I’m confused. How does the input for LLM 1 jailbreak LLM 2 when LLM 2 does mot follow instructions in the input?
The Gab bot is trained to follow instructions, and it did. It’s not surprising. No prompt can make it unlearn how to follow instructions.
It would be surprising if a LLM that does not even know how to follow instructions (because it was never trained on that task at all) would suddenly spontaneously learn how to do it. A “yes/no” wouldn’t even know that it can answer anything else. There is literally a 0% probability for the letter “a” being in the answer, because never once did it appear in the outputs in the training data.
I’m not sure what you mean by “can’t see the user’s prompt”? The second LLM would get as input the prompt for the first LLM, but would not follow any instructions in it, because it has not been trained to follow instructions.
No. Consider a model that has been trained on a bunch of inputs, and each corresponding output has been “yes” or “no”. Why would it suddenly reproduce something completely different, that coincidentally happens to be the input?

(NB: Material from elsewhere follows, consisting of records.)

(** [ConnectAll] enables every end. *)
Lemma ConnectAll_links cfg :
  wired cfg → ∃ cfg', ConnectAll cfg = Ret cfg' ∧ rewired cfg cfg' ∧
    ∀ i j, 0 ≤ i < n cfg → 0 ≤ j < n cfg → link cfg' i j = Some true.
Proof.
  intros W. assert (0 ≤ n cfg) as Hn by (pose proof (wd_rows _ W); lia).
  assert (∀ i j b, (i, j, b) ∈ all_wires (n cfg) ↔ b = true ∧ 0 ≤ i < n cfg ∧ 0 ≤ j < n cfg) as Hin.
  { intros i j b. unfold all_wires. rewrite list_elem_of_join. setoid_rewrite list_elem_of_fmap. split.
    - intros (ws & Hb & x & -> & Hx%elem_of_seqZ). apply elem_of_both in Hb as [-> Hb]. rewrite !elem_of_seqZ in Hb. lia.
    - intros (-> & Hi & Hj). exists (both i (seqZ 0 (n cfg)) true).
      split; [apply elem_of_both; rewrite !elem_of_seqZ; split; [done|left; split; [done|lia] ]|].
      exists i. by rewrite elem_of_seqZ. }
  destruct (set_wires_links (all_wires (n cfg)) cfg W) as (cfg' & Hr & Hw & Hset & _).
  { intros [ [i j] b] Hw. apply Hin in Hw as (_ & Hi & Hj). by apply (wd_name _ W). }
  exists cfg'. split_and!; [|done|].
  - rewrite <-Hr. unfold ConnectAll. rewrite go_for_seqZ.
    replace (Z.of_nat (Z.to_nat (n cfg))) with (n cfg) by lia. apply foldM_set_wires; [done| |].
    + intros i cfg1 _ [en ->]. apply connectUnlocked_wires.
    + intros i [ [i' j'] b'] Hi%elem_of_seqZ Hb%elem_of_both. rewrite !elem_of_seqZ in Hb.
      apply (wd_name _ W); simpl; lia.
  - intros i j Hi Hj. apply Hset. split; [by apply Hin|]. by intros b' [-> _]%Hin.
Qed.

(** Whatever was connected before, after [partition p1 p2] of disjoint groups
    of servers the ends between two servers of the same group are enabled, the
    ends between the groups are disabled in both directions, and all others
    are as before; nothing else changes. *)
Lemma partition_links cfg p1 p2 :
  wired cfg → in_range cfg p1 → in_range cfg p2 → p1 ## p2 →
  ∃ cfg', partition p1 p2 cfg = Ret cfg' ∧ rewired cfg cfg' ∧
    ∀ i j, link cfg' i j =
      if decide (i ∈ p1 ∧ j ∈ p1 ∨ i ∈ p2 ∧ j ∈ p2) then Some true
      else if decide (i ∈ p1 ∧ j ∈ p2 ∨ i ∈ p2 ∧ j ∈ p1) then Some false
      else link cfg i j.
Proof.
  intros W Hp1 Hp2 Hdisj. assert (∀ w, w ∈ group_wires p1 p2 ++ group_wires p2 p1 → wire_ok cfg w) as Hok.
  { intros w [Hin|Hin]%elem_of_app; by eapply group_wires_ok in Hin. }
  destruct (set_wires_links _ cfg W Hok) as (cfg' & Hr & Hw & Hset & Hkeep). exists cfg'. split_and!; [|done|].
  - rewrite <-Hr, set_wires_app. unfold partition. rewrite isolate_wires by done.
    destruct (set_wires_links (group_wires p1 p2) cfg W) as (cfg1 & Hr1 & Hw1 & _).
    { intros w Hin. apply Hok, elem_of_app. by left. }
    rewrite Hr1. simpl. apply isolate_wires; [by eapply rewired_wired|by eapply in_range_rewired..].
  - assert (∀ x, x ∈ p1 → x ∈ p2 → False) as Hno by (intros x ? ?; by apply (Hdisj x)).
    intros i j. case_decide as Hsame; [|case_decide as Hacross].
    + apply Hset. split; [rewrite elem_of_app, !elem_of_group_wires; naive_solver|].
      intros b'. rewrite elem_of_app, !elem_of_group_wires. naive_solver.
    + apply Hset. split; [rewrite elem_of_app, !elem_of_group_wires; naive_solver|].
      intros b'. rewrite elem_of_app, !elem_of_group_wires. naive_solver.
    + apply Hkeep. intros b. rewrite elem_of_app, !elem_of_group_wires. naive_solver.
Qed.
End links.

(** ** The two groups of [make_partition] *)

(** The servers but [l]. *)
Definition others (k l : Z) : list Z := filter (λ i, i ≠ l) (seqZ 0 k).

Lemma others_snoc i l : 0 ≤ i → others (i + 1) l = others i l ++ (if decide (i = l) then [] else [i]).
Proof.
  intros Hi. unfold others. rewrite seqZ_app by lia. rewrite filter_app. f_equal. simpl.
  rewrite (filter_cons _ i []) , filter_nil. by repeat case_decide.
Qed.

Lemma length_others i l : 0 ≤ i → zlen (others i l) = if decide (0 ≤ l < i) then i - 1 else i.
Proof.
  intros Hi. pattern i. apply natlike_ind; [by case_decide; [lia|]| |done].
  intros x Hx IH. rewrite <-Z.add_1_r, others_snoc, length_app by done. repeat case_decide; simpl; lia.
Qed.

Lemma elem_of_others k l i : i ∈ others k l ↔ 0 ≤ i < k ∧ i ≠ l.
Proof. unfold others. rewrite list_elem_of_filter, elem_of_seqZ. lia. Qed.

Lemma others_permutation k l : 0 ≤ l < k → others k l ++ [l] ≡ₚ seqZ 0 k.
Proof.
  intros Hl. apply NoDup_Permutation.
  - apply NoDup_snoc; [by intros [_ ?]%elem_of_others|]. apply NoDup_filter, NoDup_seqZ.
  - apply NoDup_seqZ.
  - intros x. rewrite elem_of_app, elem_of_others, list_elem_of_singleton, elem_of_seqZ. lia.
Qed.

(** The groups are the servers but [l], one zero if [k] is even, and [l]. *)
Lemma splitServers_spec k l :
  2 ≤ k → 0 ≤ l < k → ∃ p1 p2, splitServers k l = Ret (p1, p2) ∧ zlen p1 = k / 2 + 1 ∧ zlen p2 = k / 2 ∧
    p1 ++ p2 = others k l ++ replicate (if Z.even k then 1 else 0) 0 ++ [l].
Proof.
  intros Hk Hl. unfold splitServers. rewrite Z.quot_div_nonneg by lia.
  pose proof (Z.div_mod k 2 ltac:(lia)) as Hdiv. pose proof (Z.mod_pos_bound k 2 ltac:(lia)) as Hmod.
  set (a := k / 2) in *.
  destruct (go_for_total (λ i '(p1, p2, j), zlen p1 = a + 1 ∧ zlen p2 = a ∧ j = zlen (others i l) ∧
    p1 ++ p2 = others i l ++ replicate (Z.to_nat (2 * a + 1 - j)) 0) (Z.to_nat k) 0
    (λ i '(p1, p2, j), if negb (i =? l) then
        if j <? zlen p1 then p1 ← go_set p1 j i; Ret (p1, p2, j + 1)
        else p2 ← go_set p2 (j - zlen p1) i; Ret (p1, p2, j + 1)
      else Ret (p1, p2, j))
    (replicate (Z.to_nat (a + 1)) 0, replicate (Z.to_nat a) 0, 0)) as ([ [p1 p2] j] & -> & Hinv).
  - rewrite !length_replicate. split_and!; [lia|lia|done|]. rewrite <-replicate_add. change (others 0 l) with (@nil Z).
    cbn [app]. f_equal. lia.
  - intros i [ [p1 p2] j] Hi (H1 & H2 & Hj & Happ). pose proof (length_others i l ltac:(lia)) as Hlen.
    assert (j < 2 * a + 1) as Hroom by (case_decide; lia).
    assert (∀ x, <[Z.to_nat j := x]> (p1 ++ p2) = (others i l ++ [x]) ++ replicate (Z.to_nat (2 * a + 1 - (j + 1))) 0) as Hset.
    { intros x. rewrite Happ. rewrite insert_app_r_alt by lia. replace (Z.to_nat j - length (others i l))%nat with 0%nat by lia.
      replace (Z.to_nat (2 * a + 1 - j)) with (S (Z.to_nat (2 * a + 1 - (j + 1)))) by lia. by rewrite <-app_assoc. }
    rewrite others_snoc by lia. destruct (i =? l) eqn:Hil; simpl.
    + b2p. eexists. split; [done|]. simpl. rewrite decide_True, app_nil_r by done. done.
    + b2p. rewrite decide_False by done. destruct (j <? zlen p1) eqn:Hb; b2p.
      * rewrite go_set_in_range by lia. simpl. eexists. split; [done|]. simpl. rewrite length_insert, length_app. simpl.
        split_and!; [lia..|]. rewrite <-insert_app_l by lia. apply Hset.
      * rewrite go_set_in_range by lia. simpl. eexists. split; [done|]. simpl. rewrite length_insert, length_app. simpl.
        split_and!; [lia..|]. rewrite <-Hset. rewrite insert_app_r_alt by lia. do 2 f_equal. lia.
  - replace (0 + Z.of_nat (Z.to_nat k)) with k in Hinv by lia. destruct Hinv as (H1 & H2 & -> & Happ). cbn beta iota.
    rewrite length_others, decide_True in Happ by lia. simpl. rewrite go_set_in_range by lia. simpl.
    eexists p1, _. split; [done|]. rewrite length_insert. split_and!; [lia..|].
    replace (Z.to_nat (zlen p2 - 1)) with (length p2 - 1)%nat by lia.
    assert (p1 ++ <[(length p2 - 1)%nat := l]> p2 = <[(length p1 + (length p2 - 1))%nat := l]> (p1 ++ p2)) as ->.
    { rewrite insert_app_r_alt by lia. do 2 f_equal. lia. }
    pose proof (length_others k l ltac:(lia)) as Hlen. rewrite decide_True in Hlen by lia.
    rewrite Happ. rewrite insert_app_r_alt by lia. f_equal. rewrite Zeven_mod. unfold Zeq_bool.
    destruct (Z.eq_dec (k mod 2) 0) as [He|He].
    + replace (Z.to_nat (2 * a + 1 - (k - 1))) with 2%nat by lia. rewrite He. simpl.
      by replace (length p1 + (length p2 - 1) - length (others k l))%nat with 1%nat by lia.
    + replace (Z.to_nat (2 * a + 1 - (k - 1))) with 1%nat by lia. replace (k mod 2) with 1 by lia. simpl.
      by replace (length p1 + (length p2 - 1) - length (others k l))%nat with 0%nat by lia.
Qed.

That someone could be me. An LLM needs to be fine-tuned to follow instructions. It needs to be fed example inputs and corresponding outputs in order to learn what to do with a given input. You could feed it prompts containing instructuons, together with outputs following the instructions. But you could also feed it prompts containing no instructions, and outputs that say if the prompt contains the hidden system instructipns or not.
How, if the 2nd LLM does not follow instructions on the input? There is no reason to train it to do so.
Only true if the second LLM follows instructions in the user’s input. There is no reason to train it to do so.
The second LLM could also look at the user input and see that it look like the user is asking for the output to be encoded in a weird way.
Yes, and what I’m saying is that it would be expensive compared to not having to do it.